While I'll be the first to admit I think most parents tend to believe their children are a bit brighter than they actually are, JP Fugler's recent blog post, entitled, "Your Child Is Not Special," still rubbed me the wrong way.
Fugler starts his piece with this:
"'You don't understand. My kid always makes straight As.'
That might be the most damaging statement to a child's education. Like many teachers, I receive a version of that story multiple times in e-mails, phone conversations, and parent-teacher conferences regularly. The parent is always well-intentioned when they say it, but this mentality is becoming an epidemic threatening educators nationwide."
I admit I'm interested initially. Please continue...
"I wish more parents understood that their child is not special. That they would listen to teachers like David McCullough Jr. when he told the 2012 graduating class of his school that there were 37,000 valedictorians in this country that year. That they would give their kids a more realistic expectation of life. It worries me when 41 percent of my male students claim they will have a future career path that involves a professional sport. Yet, statistically, not one of them will fulfill that dream."
Okay... That initial interest is starting to fade, but go on...
"Look, I'm not saying I hate students. Why else would I enter a field grossly underfunded where I am overworked for laughable compensation? I love students. What I do hate is any law, attitude, or person that gets in my way of teaching them."
You don't hate your students, but want to tell them all to their faces, "Yo kid, you ain't special! Capsiche?" Gotcha...
"Still, parents don't think I get it.
The thing is that I do get it. I was that kid with a perfect GPA. I avoided enrolling in classes that could jeopardize my rank, no matter how interesting I found the subject or how much it could benefit me beyond college acceptance. I still remember the first time I received a report card with a grade other than an A. I stared at that 70 in disbelief.
The required keyboarding course, which taught basic typing and computer skills, proved difficult for me. While most of my peers had a home computer, my parents were late to embrace technology. As a result, my initial grade suffered. Despite this similarity to my students who are struggling, my response differed.
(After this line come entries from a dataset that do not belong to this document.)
(* ===== verification/CpuRefine.v ===== *)
(** The emulated cpu implements RV64IMC: [tick] of kernel/src/emulator.rs against
    the semantics of the instruction set.  [isa_exec] is one step of the manual's
    machine; [tick_word] reduces a tick to the execution of one 32-bit
    instruction, and the theorems relate the two. *)
From S2P Require Import Prelude MachineInt PackedStruct RiscvInst RiscvIsa EmulatorMemory.
From S2P Require Import Cpu Decode Compressed CpuAlu.
#[local] Open Scope Z_scope.

(** * One step of the instruction set *)

Section Isa.
Context {M : Type} `{EmulatorMemory M}.
Implicit Types c : Riscv64Cpu M.

Definition isa_load (op : lop) (m : M) (a : Z) : outcome Z :=
  let signed w v := Ret (wrap 64 (to_signed w v)) in
  match op with
  | LB => let! v := read_u8_ne m a in signed 8 v
  | LH => let! v := read_u16_ne m a in signed 16 v
  | LW => let! v := read_u32_ne m a in signed 32 v
  | LD => read_u64_ne m a
  | LBU => read_u8_ne m a
  | LHU => read_u16_ne m a
  | LWU => read_u32_ne m a
  end.

Definition isa_store (op : sop) (m : M) (a v : Z) : outcome M :=
  match op with
  | SB => write_u8_ne m a (wrap 8 v)
  | SH => write_u16_ne m a (wrap 16 v)
  | SW => write_u32_ne m a (wrap 32 v)
  | SD => write_u64_ne m a v
  end.

(** Where control goes when the instruction jumps. *)
Definition isa_target (i : instr) c : option Z :=
  match i with
  | Branch op rs1 rs2 imm =>
      if eval_bop op (reg c rs1) (reg c rs2) then Some (wrap 64 (program_counter c + imm)) else None
  | Jal _ imm => Some (wrap 64 (program_counter c + imm))
  | Jalr _ rs1 imm => Some (wrap 64 (reg c rs1 + imm) / 2 * 2)
  | _ => None
  end.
On Monday, I asked the teacher if I could come outside of the regularly scheduled class time for help. She said before or after school would work. I did both. Every day for six weeks. In that time, I went from being the slowest typist in the class to the fastest. My grade skyrocketed to a 100.
Today, blame for grades is shifting from the student to the teacher. Work ethic is no longer a part of the conversation. Instead, we are swapping initiative for apathy, ambition for contentment, and responsibility for excuses. Parents think their child should not have to work for success because they deserve it. At the heart of the matter, parents equate hard work with the admission that their child is not gifted."
So not only does this guy think his students aren't special, but they're also lazy. Wonderful...
"A 2014 parenting article, aptly titled 'Your child is not a genius. Get over it,' explains that parents assign their child to one of two categories. First, parents gloat about their child's above-average intelligence, calling them special or gifted. But when their child falls short of unattainable expectations, parents deem them as special needs. We have stigmatized the category between the two that fits most of our population: average. This means parents would rather their child have a learning disability than be identified as average. Essentially, if their child cannot be the best, they must have an excuse as to why they are not.
Consider my classes. I require freshmen to study Immanuel Kant's Categorical Imperative and to be fluent in Greek philosophy. For the first time in their lives, some struggle in my classroom. Encountering a new feeling of inadequacy, they panic. Then, panic turns to blame. There is no introspection or attempt to change behaviors that led to failure. Parents take up the fight. In doing so, we are conditioning our nation's children to believe they are the center of the universe. We have raised a generation on false hope and fairytales. Today, teachers are paying the price. Tomorrow, the world will.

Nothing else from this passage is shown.